== Data
Definition no_such_file (path : string) : string :=
  "[Errno 2] No such file or directory: '" +:+ path +:+ "'".

Fixpoint index_of (name : string) (names : list string) : option nat :=
  match names with
  | [] => None
  | n :: names' =>
      if String.eqb n name then Some O
      else match index_of name names' with
           | Some i => Some (S i)
           | None => None
           end
  end.

(** [df[df[column] == value]] for a [str] value (what a request parameter
    carries): the rows whose cell under [column] equals [value]; a missing
    column is a [KeyError], whose [str] is the quoted name. *)
Definition frame_filter (df : DataFrame) (column value : string)
  : string + DataFrame :=
  match index_of column (columns df) with
  | None => inl ("'" +:+ column +:+ "'")
  | Some i =>
      inr {| columns := columns df;
             rows := List.filter
                       (fun row => match nth_error row i with
                                   | Some cell => cell_equals_str cell value
                                   | None => false
                                   end)
                       (rows df) |}
  end.

Section Wrappers.

Variable ext : Externals.

(** [str(e)] *)
Definition str_exn (e : exn) : string :=
  match e with
  | HTTPException code detail => str_http_exception ext code detail
  | PermissionError msg => msg
  | ValueError msg => msg
  | LibraryError msg => msg
  end.

(** An operation that may raise on its own account before it computes
    [value]. *)
Definition ask {A} (op : Op) (value : World -> string + A) : M A :=
  call op (fun w => match fails ext w op with
                    | Some msg => inl msg
                    | None => value w
                    end).

Definition modify (f : World -> World) : M unit := fun w => (inr tt, f w).

Definition requests_get (url : string) : M Response :=
  ask (HttpGet url) (fun w => inr (http_response ext w url)).

(** [raise_for_status] raises for the 4xx and 5xx codes. *)
Definition raise_for_status (r : Response) : M unit :=
  call RaiseForStatus
       (fun _ => if (400 <=? resp_status r) && (resp_status r <? 600)
                 then inl (http_error_message ext r) else inr tt).

(** [open(path, 'w')] truncates the file. *)
Definition open_w (path : string) : M unit :=
  ask (OpenFile path "w") (fun _ => inr tt) ;;;
  modify (set_file path "").

Definition file_write (path text : string) : M unit :=
  ask (FileWrite path text) (fun _ => inr tt) ;;;
  modify (set_file path text).

Definition open_r (path : string) : M unit :=
  ask (OpenFile path "r")
      (fun w => match files w !! path with
                | None => inl (no_such_file path)
                | Some _ => inr tt
                end).

Definition file_read (path : string) : M string :=
  ask (FileRead path) (fun w => inr (default "" (files w !! path))).

Definition subprocess_run (argv : list string) : M unit :=
  ask (SubprocessRun argv) (fun _ => inr tt).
====
** Your task **
Restate exactly the lines running from the line with "Definition requests_get (url" to the end of the entries above, both ends included.

** Output **
Definition requests_get (url : string) : M Response :=
  ask (HttpGet url) (fun w => inr (http_response ext w url)).

(** [raise_for_status] raises for the 4xx and 5xx codes. *)
Definition raise_for_status (r : Response) : M unit :=
  call RaiseForStatus
       (fun _ => if (400 <=? resp_status r) && (resp_status r <? 600)
                 then inl (http_error_message ext r) else inr tt).

(** [open(path, 'w')] truncates the file. *)
Definition open_w (path : string) : M unit :=
  ask (OpenFile path "w") (fun _ => inr tt) ;;;
  modify (set_file path "").

Definition file_write (path text : string) : M unit :=
  ask (FileWrite path text) (fun _ => inr tt) ;;;
  modify (set_file path text).

Definition open_r (path : string) : M unit :=
  ask (OpenFile path "r")
      (fun w => match files w !! path with
                | None => inl (no_such_file path)
                | Some _ => inr tt
                end).

Definition file_read (path : string) : M string :=
  ask (FileRead path) (fun w => inr (default "" (files w !! path))).

Definition subprocess_run (argv : list string) : M unit :=
  ask (SubprocessRun argv) (fun _ => inr tt).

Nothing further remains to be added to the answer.